Still, watching high school football go off with minimal hitches in other states nags at him.
“I was definitely sad for myself, for my teammates (when the season was canceled),” Bounds said. “We worked really hard this offseason to get ready for the season. So definitely upset, frustrated, a little bit sad.”
But Bounds’s frustration is mitigated by his future. While many of his teammates at Choate Rosemary Hall have been stripped of the last football games of their lives, Bounds has at least four years of football ahead of him.
That, he says, is why he’s more upset for them than he is for himself. It’s also why, as soon as the official decision to cancel the season came down in mid-July, Bounds turned his mind to the future. Even if Connecticut schools play in the Spring, Bounds won’t be playing, choosing to prepare for his college career instead.
That preparation has taken him to Mike Dillon, one of the top technical trainers in the country. Through his work with Dillon, as well as putting on “good mass” in the weight room, Bounds is hoping to take advantage of the canceled season to improve in ways he wouldn’t have been able to with a full fall slate.
“Pretty much the conversations with (Michigan offensive line coach Ed Warinner) are just to continue doing what I’m doing and show up to campus as the best version of myself ready to compete,” Bounds said.
And despite the Wolverines not having a fall season either, Bounds is confident in his decision to commit earlier this summer. “Ever since I committed, I’ve had zero doubt that I made the right decision,” he said.
That’s an attitude shared by Michigan’s other recruits, according to Rivals Recruiting Insider EJ Holland.
“(They) know that Michigan has done everything the right way,” Holland said. “… (They) know Michigan wants to play.”
For Bounds, the confidence extends beyond the desire of Michigan — and by proxy, Jim Harbaugh — to play.

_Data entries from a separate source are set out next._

(* ===== verification/Str.v ===== *)
(** * Strings by byte offset

    What the document crate uses of [str] and [String]: a text is its UTF-8
    bytes, an offset is a byte offset, and slicing at an offset that is out of
    range or inside a character is a panic ([None]).  The file also has the
    [Result]-with-panics notation the document components share. *)

From Stdlib Require Import NArith Bool.
From S2P Require Import Prelude Cell Utf8.

(** A call that may panic ([None]) or return a [Result]. *)
Abbreviation fallible E A := (option (E + A)).
Notation "'let?' x := m 'in' k" :=
  (match m with Some (inr x) => k | Some (inl e) => Some (inl e) | None => None end)
  (at level 10, x pattern, m at level 100, k at level 200, only parsing) : festerm_scope.

Definition LF : N := 10.
Definition CR : N := 13.

(** [str::is_char_boundary]. *)
Definition is_char_boundary (t : list N) (i : nat) : bool :=
  match i with
  | O => true
  | S _ => match t !! i with Some b => negb (tail_byte b) | None => i =? length t end
  end.

(** [&t[a..b]]. *)
Definition str_slice (t : list N) (a b : nat) : option (list N) :=
  if (a <=? b) && (b <=? length t) && is_char_boundary t a && is_char_boundary t b
  then Some (take (b - a) (drop a t)) else None.

(** [&t[a..]]. *)
Definition str_from (t : list N) (a : nat) : option (list N) := str_slice t a (length t).

(** [String::replace_range]. *)
Definition replace_range (t : list N) (a b : nat) (new : list N) : option (list N) :=
  if (a <=? b) && (b <=? length t) && is_char_boundary t a && is_char_boundary t b
  then Some (take a t ++ new ++ drop b t) else None.

(** [floor_char_boundary] and [ceil_char_boundary] of [text.rs]: the loops
    stop at the ends of the text. *)
Fixpoint floor_char_boundary (t : list N) (i : nat) : nat :=
  match i with
  | O => O
  | S i' => if is_char_boundary t i then i else floor_char_boundary t i'
  end.

Fixpoint ceil_loop (t : list N) (fuel i : nat) : nat :=
  match fuel with
  | O => i
  | S fuel' => if (i <? length t) && negb (is_char_boundary t i) then ceil_loop t fuel' (i + 1) else i
  end.
Definition ceil_char_boundary (t : list N) (i : nat) : nat := ceil_loop t (length t - i) i.

(** [str::chars().count()]: every character has one byte that is not a tail. *)
Definition char_count (t : list N) : nat := length (filter (fun b => tail_byte b = false) t).

(** [str::split_inclusive('\n')], and [str::lines]: the terminator, and a
    carriage return before it, are dropped. *)
Fixpoint split_inclusive (t : list N) : list (list N) :=
  match t with
  | [] => []
  | b :: t' =>
      if (b =? LF)%N then [b] :: split_inclusive t'
      else match split_inclusive t' with [] => [[b]] | s :: ss => (b :: s) :: ss end
  end.

Definition strip_suffix (b : N) (t : list N) : option (list N) :=
  match list.last t with
  | Some x => if (x =? b)%N then Some (take (length t - 1) t) else None
  | None => None
  end.

Definition strip_line (s : list N) : list N :=
  match strip_suffix LF s with
  | None => s
  | Some l => default l (strip_suffix CR l)
  end.

Definition str_lines (t : list N) : list (list N) := map strip_line (split_inclusive t).

(** [str::starts_with] and [str::find] on bytes, and [str::matches(..).count()]. *)
Fixpoint starts_with (p t : list N) : bool :=
  match p, t with
  | [], _ => true
  | x :: p', y :: t' => (x =? y)%N && starts_with p' t'
  | _ :: _, [] => false
  end.

Fixpoint find (p t : list N) : option nat :=
  if starts_with p t then Some 0
  else match t with [] => None | _ :: t' => S <$> find p t' end.

Definition contains_byte (b : N) (t : list N) : bool := existsb (N.eqb b) t.
Definition count_byte (b : N) (t : list N) : nat := length (filter (fun x => x = b) t).

(** Non-overlapping occurrences; an occurrence of a non-empty pattern takes at
    least one byte, so the length is enough fuel. *)
Fixpoint count_loop (fuel : nat) (p t : list N) : nat :=
  match fuel with
  | O => 0
  | S fuel' => match find p t with
               | Some i => S (count_loop fuel' p (drop (i + length p) t))
               | None => 0
               end
  end.
Definition count_matches (p t : list N) : nat := count_loop (S (length t)) p t.

(** [str::replace] of one ASCII character. *)
Definition replace_byte (b : N) (new t : list N) : list N := flat_map (fun x => if (x =? b)%N then new else [x]) t.
(* ===== verification/Undo.v ===== *)
(** * Undo history ([festerm-document/src/undo.rs] and [bounds.rs])

    The bounded stack of transactions with its redo tail.  Strings and deques
    carry the capacity the allocator gave them, which the retention budget
    charges; how much a request is rounded up is a parameter. *)

From Stdlib Require Import NArith Bool.
From S2P Require Import Prelude Cell Utf8 Str.

(** ** [bounds.rs] *)
Record DocumentBounds := mkDocumentBounds { max_bytes : N; max_lines : N; max_line_bytes : N }.
Definition DocumentBounds_DEFAULT : DocumentBounds := mkDocumentBounds (4 * 1024 * 1024) 65536 (64 * 1024).

Inductive RefusalReason :=
  | TooLarge (bytes limit : N)
  | TooManyLines (lines limit : N)
  | LineTooLong (line limit : N)
  | UndoStorageTooLarge (bytes limit : N)
  | NotUtf8
  | BinaryContent.

Definition check_declared_size (b : DocumentBounds) (bytes : N) : RefusalReason + unit :=
  if (max_bytes b <? bytes)%N then inl (TooLarge bytes (max_bytes b)) else inr tt.

(** ** Allocation

    [String::with_capacity(n)] and [VecDeque::with_capacity(n)] have room for
    at least [n]; [to_owned] asks for the length. *)
Class Allocator := {
  string_capacity : N -> N;
  deque_capacity : N -> N;
  size_of_transaction : N;
  size_of_edit : N
}.
Class AllocatorLaws (A : Allocator) : Prop := {
  law_string n : (n <= string_capacity n)%N;
  law_deque n : (n <= deque_capacity n)%N;
  law_transaction : (1 <= size_of_transaction)%N
}.

Definition usize_plus (a b : N) : N := saturating_add usize_max a b.
(** Unsigned subtraction; a debug build panics below zero. *)
Definition minus (a b : N) : option N := if (b <=? a)%N then Some (a - b)%N else None.

(** ** [TextEdit] ([text.rs]) *)
Record TextEdit := mkEdit {
  start : nat;
  removed : list N;
  removed_capacity : N;
  inserted : list N;
  inserted_capacity : N
}.
Definition edit_end (e : TextEdit) : nat := start e + length (removed e).

Record Transaction := mkTransaction { serial : N; edits : list TextEdit; open : bool }.

Inductive EditDirection := Forward | Backward.
(** [EditDirection::parts]: what the text has, and what replaces it. *)
Definition parts (dir : EditDirection) (e : TextEdit) : list N * list N :=
  match dir with Forward => (removed e, inserted e) | Backward => (inserted e, removed e) end.

Record UndoHistory := mkUndo {
  entries : list Transaction;
  entries_capacity : N;
  applied : nat;
  base_token : option N;
  next_serial : N;
  max_entries : N;
  undo_max_bytes : N;
  payload_bytes : N
}.
#[export] Instance set_entries : Setter entries := fun v u => mkUndo v (entries_capacity u) (applied u) (base_token u) (next_serial u) (max_entries u) (undo_max_bytes u) (payload_bytes u).
#[export] Instance set_entries_capacity : Setter entries_capacity := fun v u => mkUndo (entries u) v (applied u) (base_token u) (next_serial u) (max_entries u) (undo_max_bytes u) (payload_bytes u).
#[export] Instance set_applied : Setter applied := fun v u => mkUndo (entries u) (entries_capacity u) v (base_token u) (next_serial u) (max_entries u) (undo_max_bytes u) (payload_bytes u).
#[export] Instance set_base_token : Setter base_token := fun v u => mkUndo (entries u) (entries_capacity u) (applied u) v (next_serial u) (max_entries u) (undo_max_bytes u) (payload_bytes u).
#[export] Instance set_next_serial : Setter next_serial := fun v u => mkUndo (entries u) (entries_capacity u) (applied u) (base_token u) v (max_entries u) (undo_max_bytes u) (payload_bytes u).
#[export] Instance set_payload_bytes : Setter payload_bytes := fun v u => mkUndo (entries u) (entries_capacity u) (applied u) (base_token u) (next_serial u) (max_entries u) (undo_max_bytes u) v.

(** The slots of a new deque, when the plan asks for one. *)
Record RetentionPlan := mkPlan { retired : nat; plan_payload : N; slots : option N }.
Record PreparedUndo := mkPrepared {
  prepared_edits : list TextEdit;
  prepared_open : bool;
  merge : bool;
  (** The text and capacity that replace the last insertion. *)
  replacement : option (list N * N);
  retention : RetentionPlan
}.

Definition DEFAULT_MAX_ENTRIES : N := 2048.
Definition DEFAULT_MAX_BYTES : N := 8 * 1024 * 1024.

Definition with_limits (max_entries max_bytes : N) : UndoHistory :=
  mkUndo [] 0 0 None 1 (N.max max_entries 1) max_bytes 0.
Definition UndoHistory_new : UndoHistory := with_limits DEFAULT_MAX_ENTRIES DEFAULT_MAX_BYTES.

(** The outer [None] of [checked_sub] is [base_token]; [get] past the end is no token. *)
Definition token (u : UndoHistory) : option N :=
  match applied u with
  | O => base_token u
  | S index => serial <$> (entries u !! index)
  end.
Definition can_undo (u : UndoHistory) : bool := 0 <? applied u.
Definition can_redo (u : UndoHistory) : bool := applied u <? length (entries u).

Definition close (t : Transaction) : Transaction := mkTransaction (serial t) (edits t) false.

Definition close_transaction (u : UndoHistory) : option UndoHistory :=
  match applied u with
  | O => Some u
  | S index =>
      t ← entries u !! index;
      Some (u <| entries := <[index := close t]> (entries u) |>)
  end.

(** [UndoHistory::mergeable]: one insertion without a newline that starts where
    the last insertion ended. *)
Definition mergeable (last : Transaction) (es : list TextEdit) : bool :=
  match list.last (edits last), es with
  | Some previous, [next] =>
      match removed next with [] => true | _ => false end
      && negb (contains_byte LF (inserted next))
      && match removed previous with [] => true | _ => false end
      && (start previous + length (inserted previous) =? start next)
  | _, _ => false
  end.

Section WithAllocator.
Context `{A : Allocator}.

Definition edit_storage (es : list TextEdit) : N :=
  foldl (fun bytes e => usize_plus (usize_plus bytes (removed_capacity e)) (inserted_capacity e))
    (N.of_nat (length es) * size_of_edit)%N es.
Definition weight (t : Transaction) : N := edit_storage (edits t).
Definition slot_storage (capacity : N) : N := saturating_mul usize_max capacity size_of_transaction.
Definition total_weight (ts : list Transaction) : N :=
  foldl (fun bytes t => usize_plus bytes (weight t)) 0%N ts.
Definition retained_bytes (u : UndoHistory) : N := usize_plus (payload_bytes u) (slot_storage (entries_capacity u)).

(** The [while] loop of [plan_retention], over the entries from the front. *)
Fixpoint retire (u : UndoHistory) (es : list Transaction) (payload : N) (count retired spare : nat)
    : fallible N (nat * N * nat) :=
  if (max_entries u <? N.of_nat count)%N
     || (undo_max_bytes u <? usize_plus payload (slot_storage (N.of_nat count)))%N
  then
    if spare <=? retired then Some (inl (usize_plus payload (slot_storage (N.of_nat count))))
    else match es with
         | [] => None
         | e :: es' =>
             payload' ← minus payload (weight e);
             match count with
             | O => None
             | S count' => retire u es' payload' count' (retired + 1) spare
             end
         end
  else Some (inr (retired, payload, count)).

Definition plan_retention (u : UndoHistory) (payload : N) (count protected : nat) : fallible N RetentionPlan :=
  spare ← minus (N.of_nat (applied u)) (N.of_nat protected);
  let? (retired, payload, count) := retire u (entries u) payload count 0 (N.to_nat spare) in
  room ← minus (undo_max_bytes u) payload;
  let maximum_slots := (room / size_of_transaction)%N in
  if (N.of_nat count <=? entries_capacity u)%N && (entries_capacity u <=? maximum_slots)%N
  then Some (inr (mkPlan retired payload None))
  else
    let capacity :=
      N.min (N.min (N.max (N.max (saturating_mul usize_max (entries_capacity u) 2) 4) (N.of_nat count))
               (max_entries u)) maximum_slots in
    let actual := deque_capacity capacity in
    let actual_bytes := usize_plus payload (slot_storage actual) in
    if (undo_max_bytes u <? actual_bytes)%N then Some (inl actual_bytes)
    else Some (inr (mkPlan retired payload (Some actual))).

(** The optional merge into the open transaction [last]: [Some None] is
    "start a new transaction instead". *)
Definition prepare_merge (u : UndoHistory) (es : list TextEdit) (applied_bytes : N) (last : Transaction)
    : option (option PreparedUndo) :=
  if open last && mergeable last es then
    previous ← list.last (edits last);
    first ← head es;
    let needed := usize_plus (N.of_nat (length (inserted previous))) (N.of_nat (length (inserted first))) in
    fixed ← minus (weight last) (inserted_capacity previous);
    let maximum_capacity := (undo_max_bytes u - usize_plus fixed (slot_storage 1))%N in
    if (needed <=? maximum_capacity)%N then
      let replacement :=
        if (inserted_capacity previous <? needed)%N then
          let capacity := N.min (N.max (saturating_mul usize_max (inserted_capacity previous) 2) needed) maximum_capacity in
          Some (inserted previous ++ inserted first, string_capacity capacity)
        else None in
      let capacity := from_option snd (inserted_capacity previous) replacement in
      others ← minus applied_bytes (weight last);
      plan ← plan_retention u (usize_plus others (usize_plus fixed capacity)) (applied u) 1;
      Some (match plan with
            | inr retention => Some (mkPrepared es true true replacement retention)
            | inl _ => None
            end)
    else Some None
  else Some None.

Definition changes (e : TextEdit) : bool := negb (beq (removed e) (inserted e)).

Definition prepare (u : UndoHistory) (es : list TextEdit) (coalescable : bool)
    : fallible RefusalReason (option PreparedUndo) :=
  let es := filter (fun e => changes e = true) es in
  match es with
  | [] => Some (inr None)
  | _ =>
      let redo_bytes := total_weight (drop (applied u) (entries u)) in
      applied_bytes ← minus (payload_bytes u) redo_bytes;
      merged ← (if coalescable then
                  match applied u with
                  | O => Some None
                  | S index => match entries u !! index with
                               | Some last => prepare_merge u es applied_bytes last
                               | None => Some None
                               end
                  end
                else Some None);
      match merged with
      | Some prepared => Some (inr (Some prepared))
      | None =>
          let open := coalescable && (length es =? 1)
            && negb (existsb (fun e => contains_byte LF (inserted e) || match removed e with [] => false | _ => true end) es) in
          plan ← plan_retention u (usize_plus applied_bytes (edit_storage es)) (applied u + 1) 0;
          Some (match plan with
                | inr retention => inr (Some (mkPrepared es open false None retention))
                | inl bytes => inl (UndoStorageTooLarge bytes (undo_max_bytes u))
                end)
      end
  end.
End WithAllocator.

(** The front entries [commit] drops; the newest of them becomes the base. *)
Fixpoint retire_front (n : nat) (es : list Transaction) (base : option N) : option (list Transaction * option N) :=
  match n with
  | O => Some (es, base)
  | S n' => match es with
            | [] => None
            | e :: es' => retire_front n' es' (Some (serial e))
            end
  end.

(** The last insertion, lengthened by the new edit. *)
Definition extend_insertion (p : PreparedUndo) (e : TextEdit) : option TextEdit :=
  match replacement p with
  | Some (text, capacity) => Some (mkEdit (start e) (removed e) (removed_capacity e) text capacity)
  | None =>
      first ← head (prepared_edits p);
      Some (mkEdit (start e) (removed e) (removed_capacity e) (inserted e ++ inserted first) (inserted_capacity e))
  end.

Definition replace_last {X : Type} (l : list X) (x : X) : list X := take (length l - 1) l ++ [x].

(** The plan leaves room for the new entry, so that the deque never grows
    here ([commit_keeps] of [UndoInv.v]). *)
Definition commit (p : PreparedUndo) (u : UndoHistory) : option UndoHistory :=
  '(es, base) ← retire_front (retired (retention p)) (take (applied u) (entries u)) (base_token u);
  es ← (if merge p then
          last ← list.last es;
          previous ← list.last (edits last);
          extended ← extend_insertion p previous;
          Some (replace_last es (mkTransaction (next_serial u) (replace_last (edits last) extended) (open last)))
        else Some (es ++ [mkTransaction (next_serial u) (prepared_edits p) (prepared_open p)]));
  serial' ← checked_add u64_max (next_serial u) 1;
  Some (u <| entries := es |> <| base_token := base |>
          <| entries_capacity := default (entries_capacity u) (slots (retention p)) |>
          <| next_serial := serial' |> <| applied := length es |>
          <| payload_bytes := plan_payload (retention p) |>).

(** The transaction to invert, or [None] at the oldest point. *)
Definition step_back (u : UndoHistory) : option (option Transaction * UndoHistory) :=
  match applied u with
  | O => Some (None, u)
  | S index =>
      u ← close_transaction u;
      Some (entries u !! index, u <| applied := index |>)
  end.

Definition step_forward (u : UndoHistory) : option Transaction * UndoHistory :=
  match entries u !! applied u with
  | None => (None, u)
  | Some entry =>
      (Some (close entry), u <| entries := <[applied u := close entry]> (entries u) |> <| applied := applied u + 1 |>)
  end.

Definition undo_clear (u : UndoHistory) : UndoHistory :=
  u <| entries := [] |> <| entries_capacity := 0%N |> <| applied := 0 |> <| base_token := None |> <| payload_bytes := 0%N |>.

What matters to him, he says, is the way that Harbaugh and the Wolverines’ coaching staff have prioritized players through the pandemic.
Even with the cancelation of the Big Ten season, it encourages him to see Michigan going through with practices and emphasizing player development, all while preventing an outbreak amongst the team.
“The way that Michigan’s handled itself through this just reassures me even more that I’m going to be in a great program,” Bounds said. “But I’m also going to be around a great person who really cares about me and the rest of my teammates.”